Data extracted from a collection
(** X17: apart from a tie, that is an identifier call whose promise
    settles in the very millisecond in which the timer of 1000 ms fires,
    the identifier operations of the self-contained [DeviceService] and of
    [DeviceIdService] agree, whatever the event loop chooses at a tie in
    either.  [DeviceIdService.getDeviceId] is the inline [getDeviceId]
    followed by [result || null], so the two differ only where the provider
    fulfils with the empty string, and [getOfflineUserId] is the same in
    both, for every argument. *)
Theorem inline_identifier_agrees (callFirstWins : time -> bool) (now : time) :
  noIdentifierTie h now ->
  DeviceIdService.getDeviceId h now
  = (result <- InlineDeviceService.getDeviceId h callFirstWins ;;
     ret (JS.truthyStr result)) now
  /\ (forall fallbackId,
        InlineDeviceService.getOfflineUserId h callFirstWins fallbackId now
        = DeviceIdService.getOfflineUserId h fallbackId now).
Proof.
  intros Htie.
  assert (G : DeviceIdService.getDeviceId h now
              = (result <- InlineDeviceService.getDeviceId h callFirstWins ;;
                 ret (JS.truthyStr result)) now).
  { unfold DeviceIdService.getDeviceId, InlineDeviceService.getDeviceId,
      tryCatch, bind.
    destruct (OS h =? "android")%string.
    - rewrite raceOrNull_withTimeout by (intros p E; apply Htie; left; exact E).
      destruct (withTimeout_resolves (scheduler h)
                  (asyncArrow (Application.getAndroidId (applicationModule h)))
                  1000 now) as (t & r & E & _).
      rewrite E. reflexivity.
    - destruct (OS h =? "ios")%string.
      + rewrite raceOrNull_withTimeout by (intros p E; apply Htie; right; exact E).
        destruct (withTimeout_resolves (scheduler h)
                    (asyncArrow (Application.getIosIdForVendorAsync
                                   (applicationModule h)))
                    1000 now) as (t & r & E & _).
        rewrite E. reflexivity.
      + reflexivity. }
  split; [exact G|].
  intros fallbackId.
  unfold InlineDeviceService.getOfflineUserId, DeviceIdService.getOfflineUserId,
    DeviceIdService.defaultFallbackId.
  destruct (OS h =? "web")%string; [reflexivity|].
  unfold bind at 1 2. rewrite G. unfold bind.
  destruct (InlineDeviceService.getDeviceId h callFirstWins now) as [t [r|]|];
    [|reflexivity|reflexivity].
  unfold ret. rewrite truthyStr_idem. reflexivity.
Qed.
(** * py-mcp-client: the MCP session adapter and the LLM chat adapter

    A shallow embedding of [mcp_client.py] ([MCPClient]) and
    [ollama_client.py] ([OllamaClient]).  Python values that come out of a
    JSON decoder are embedded as the inductive type [json]; the dynamic
    operations the two modules apply to them ([.get], [in], subscripting,
    truthiness, iteration) are embedded with the exceptions they raise on
    values of the wrong shape.  Methods are computations in a small
    state-and-exception monad whose state holds the receiver object and the
    log of HTTP requests issued so far. *)

From Stdlib Require Import ZArith String Ascii List Bool Lia PrimFloat.
From stdpp Require Import base gmap strings list fin_maps.

Local Open Scope string_scope.
Local Open Scope Z_scope.

(* ===================================================================== *)
(** * Strings

    A Python [str] is embedded as a Rocq [string]; its characters are the
    code points below 256. *)
(* ===================================================================== *)

Module PyStr.

(** [s.startswith(p)] *)
Definition startswith (p s : string) : bool := String.prefix p s.

(** [s[n:]] for [0 <= n] *)
Fixpoint drop (n : nat) (s : string) : string :=
  match n, s with
  | O, _ => s
  | S n', String _ s' => drop n' s'
  | S _, EmptyString => EmptyString
  end.

(** [s[:n]] for [0 <= n] *)
Fixpoint take (n : nat) (s : string) : string :=
  match n, s with
  | O, _ => EmptyString
  | S n', String c s' => String c (take n' s')
  | S _, EmptyString => EmptyString
  end.

Definition rev (s : string) : string :=
  string_of_list_ascii (List.rev (list_ascii_of_string s)).

(** [s.endswith(p)] *)
Definition endswith (p s : string) : bool := String.prefix (rev p) (rev s).

(** [s.split(sep)] for a one-character separator: [cur] accumulates, in
    reverse, the characters of the piece being read. *)
Fixpoint split_aux (sep : ascii) (cur : list ascii) (s : string) : list string :=
  match s with
  | EmptyString => [string_of_list_ascii (List.rev cur)]
  | String c s' =>
      if Ascii.eqb c sep
      then string_of_list_ascii (List.rev cur) :: split_aux sep [] s'
      else split_aux sep (c :: cur) s'
  end.

Definition split (sep : ascii) (s : string) : list string := split_aux sep [] s.

(** [c.isspace()] on code points below 256: TAB, LF, VT, FF, CR, the four
    separators 0x1c-0x1f, SPACE, NEL (0x85) and NBSP (0xa0). *)
Definition isspace (c : ascii) : bool :=
  let n := nat_of_ascii c in
  ((9 <=? n) && (n <=? 13))%nat || ((28 <=? n) && (n <=? 32))%nat
  || (n =? 133)%nat || (n =? 160)%nat.

Fixpoint lstrip (s : string) : string :=
  match s with
  | EmptyString => EmptyString
  | String c s' => if isspace c then lstrip s' else s
  end.

(** [s.strip()] *)
Definition strip (s : string) : string := rev (lstrip (rev (lstrip s))).

Fixpoint lstrip_char (ch : ascii) (s : string) : string :=
  match s with
  | EmptyString => EmptyString
  | String c s' => if Ascii.eqb c ch then lstrip_char ch s' else s
  end.

(** [s.rstrip(ch)] for a one-character argument *)
Definition rstrip_char (ch : ascii) (s : string) : string :=
  rev (lstrip_char ch (rev s)).

Definition lower_char (c : ascii) : ascii :=
  let n := nat_of_ascii c in
  if ((65 <=? n) && (n <=? 90))%nat
     || ((192 <=? n) && (n <=? 222) && negb (n =? 215))%nat
  then ascii_of_nat (n + 32) else c.

(** [s.lower()]: the letters [A-Z] and the capital letters of Latin-1 *)
Fixpoint lower (s : string) : string :=
  match s with
  | EmptyString => EmptyString
  | String c s' => String (lower_char c) (lower s')
  end.

(** [p in s] for strings: [p] occurs as a substring of [s]. *)
Fixpoint contains (p s : string) : bool :=
  String.prefix p s ||
  match s with
  | EmptyString => false
  | String _ s' => contains p s'
  end.

(** [c not in s] for a character [c] *)
Fixpoint lacks (c : ascii) (s : string) : bool :=
  match s with
  | EmptyString => true
  | String d s' => negb (Ascii.eqb d c) && lacks c s'
  end.

Definition digit (n : nat) : ascii := ascii_of_nat (48 + n).

(** Decimal digits of a natural number, most significant first; [fuel]
    bounds the number of digits. *)
Fixpoint digits_aux (fuel : nat) (n : N) (acc : list ascii) : list ascii :=
  match fuel with
  | O => acc
  | S fuel' =>
      let acc' := digit (N.to_nat (n mod 10)) :: acc in
      if (n / 10 =? 0)%N then acc' else digits_aux fuel' (n / 10)%N acc'
  end.

Definition str_of_N (n : N) : string :=
  string_of_list_ascii (digits_aux (S (N.to_nat (N.log2 n))) n []).

(** [str(z)] for an [int] *)
Definition str_of_Z (z : Z) : string :=
  if z <? 0 then String "-" (str_of_N (Z.abs_N z)) else str_of_N (Z.abs_N z).

(** The characters of a string, each as a one-character string: what
    iterating over a [str] yields. *)
Fixpoint chars (s : string) : list string :=
  match s with
  | EmptyString => []
  | String c s' => String c EmptyString :: chars s'
  end.

End PyStr.

(* ===================================================================== *)
(** * Python values and exceptions *)
(* ===================================================================== *)

(** The values [json.loads] produces and [json.dumps] consumes.  A [dict]
    is the list of its items in insertion order. *)
#[local] Unset Elimination Schemes.
Inductive json : Type :=
| JNull
| JBool (b : bool)
| JInt (z : Z)
| JFloat (f : float)
| JStr (s : string)
| JArr (xs : list json)
| JObj (kvs : list (string * json)).
#[local] Set Elimination Schemes.

(** The exception classes the two modules can meet.  [HTTPError] stands for
    [httpx.HTTPError] and its subclasses (transport failures and the
    [HTTPStatusError] of [raise_for_status]); [JSONDecodeError] is a
    subclass of [ValueError]; [UnboundLocalError] is raised by reading a
    local variable no branch has assigned; [RecursionError] is raised when
    the interpreter's recursion limit is reached; [PyException] is a bare
    [Exception(arg)]. *)
Inductive exn : Type :=
| HTTPError (msg : string)
| JSONDecodeError
| ValueError (msg : string)
| AttributeError
| TypeError
| KeyError (key : string)
| IndexError
| UnboundLocalError
| RecursionError
| PyException (arg : json).

(** [except httpx.HTTPError] *)
Definition is_HTTPError (e : exn) : bool :=
  match e with HTTPError _ => true | _ => false end.

(** [except (json.JSONDecodeError, ValueError)] *)
Definition is_ValueError (e : exn) : bool :=
  match e with JSONDecodeError | ValueError _ => true | _ => false end.

(** [except json.JSONDecodeError] *)
Definition is_JSONDecodeError (e : exn) : bool :=
  match e with JSONDecodeError => true | _ => false end.

(** [except Exception]: every class above derives from [Exception]. *)
Definition is_Exception (e : exn) : bool := true.

(** The outcome of evaluating an expression or running a statement. *)
Inductive res (A : Type) : Type :=
| Ok (a : A)
| Raise (e : exn).
Arguments Ok {A} a.
Arguments Raise {A} e.

Definition res_bind {A B} (m : res A) (k : A -> res B) : res B :=
  match m with
  | Ok a => k a
  | Raise e => Raise e
  end.

Declare Scope res_scope.
Delimit Scope res_scope with res.
Notation "x <-! m ; k" := (res_bind m (fun x => k))
  (at level 100, m at next level, right associativity) : res_scope.

(** ** Dynamic operations *)

(** [bool(v)] *)
Definition truthy (v : json) : bool :=
  match v with
  | JNull => false
  | JBool b => b
  | JInt z => negb (z =? 0)
  | JFloat f => negb (PrimFloat.eqb f 0%float)
  | JStr s => negb (String.eqb s "")
  | JArr xs => match xs with [] => false | _ => true end
  | JObj kvs => match kvs with [] => false | _ => true end
  end.

(** [a or b] *)
Definition py_or (a b : json) : json := if truthy a then a else b.

(** Lookup in the items of a [dict]. *)
Fixpoint dict_lookup (k : string) (kvs : list (string * json)) : option json :=
  match kvs with
  | [] => None
  | (k', v) :: rest => if String.eqb k k' then Some v else dict_lookup k rest
  end.

(** [d[k] = v] on the items of a [dict]: an existing key keeps its place. *)
Fixpoint dict_set (k : string) (v : json) (kvs : list (string * json))
  : list (string * json) :=
  match kvs with
  | [] => [(k, v)]
  | (k', v') :: rest =>
      if String.eqb k k' then (k, v) :: rest else (k', v') :: dict_set k v rest
  end.

(** [list(d.keys())] *)
Definition dict_keys (kvs : list (string * json)) : list string := map fst kvs.

(** [v.get(k, default)]; only a [dict] has the method. *)
Definition py_get (v : json) (k : string) (default : json) : res json :=
  match v with
  | JObj kvs => Ok (match dict_lookup k kvs with Some x => x | None => default end)
  | _ => Raise AttributeError
  end.
(** * Dataset adapters of kedro-datasets: a shallow embedding

    The development follows four modules of [kedro_datasets]:
    - [langchain/cohere.py]                  ([CohereDataset]),
    - [biosequence/biosequence_dataset.py]   ([BioSequenceDataset]),
    - [networkx/graphml_dataset.py]          ([GraphMLDataset]),
    - [pandas/gbq_dataset.py]                ([GBQTableDataset], [GBQQueryDataset]).

    Python values are an inductive type, option maps are insertion-ordered
    association lists (the order of a [dict] is observable through [str]),
    exceptions are a result type, and every call that leaves the module
    (fsspec, Biopython, networkx, pandas-gbq, google-cloud-bigquery, cohere)
    is a node of a small free monad, answered by an arbitrary handler. *)

From Stdlib Require Import String List ZArith Bool Lia.
Import ListNotations.
Open Scope list_scope.
Open Scope string_scope.

Set Implicit Arguments.
Set Warnings "-register-all".

(* ================================================================== *)
(** ** Python values *)

Inductive pyval : Type :=
| PyNone
| PyBool (b : bool)
| PyInt (z : Z)
| PyStr (s : string)
| PyPath (p : string)                      (* pathlib.PurePosixPath *)
| PyTuple (l : list pyval)
| PyList (l : list pyval)
| PyDict (d : list (string * pyval)).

» Work item
Pull every line containing "pandas" out of the data above.

» Result
    - [pandas/gbq_dataset.py]                ([GBQTableDataset], [GBQQueryDataset]).
    (fsspec, Biopython, networkx, pandas-gbq, google-cloud-bigquery, cohere)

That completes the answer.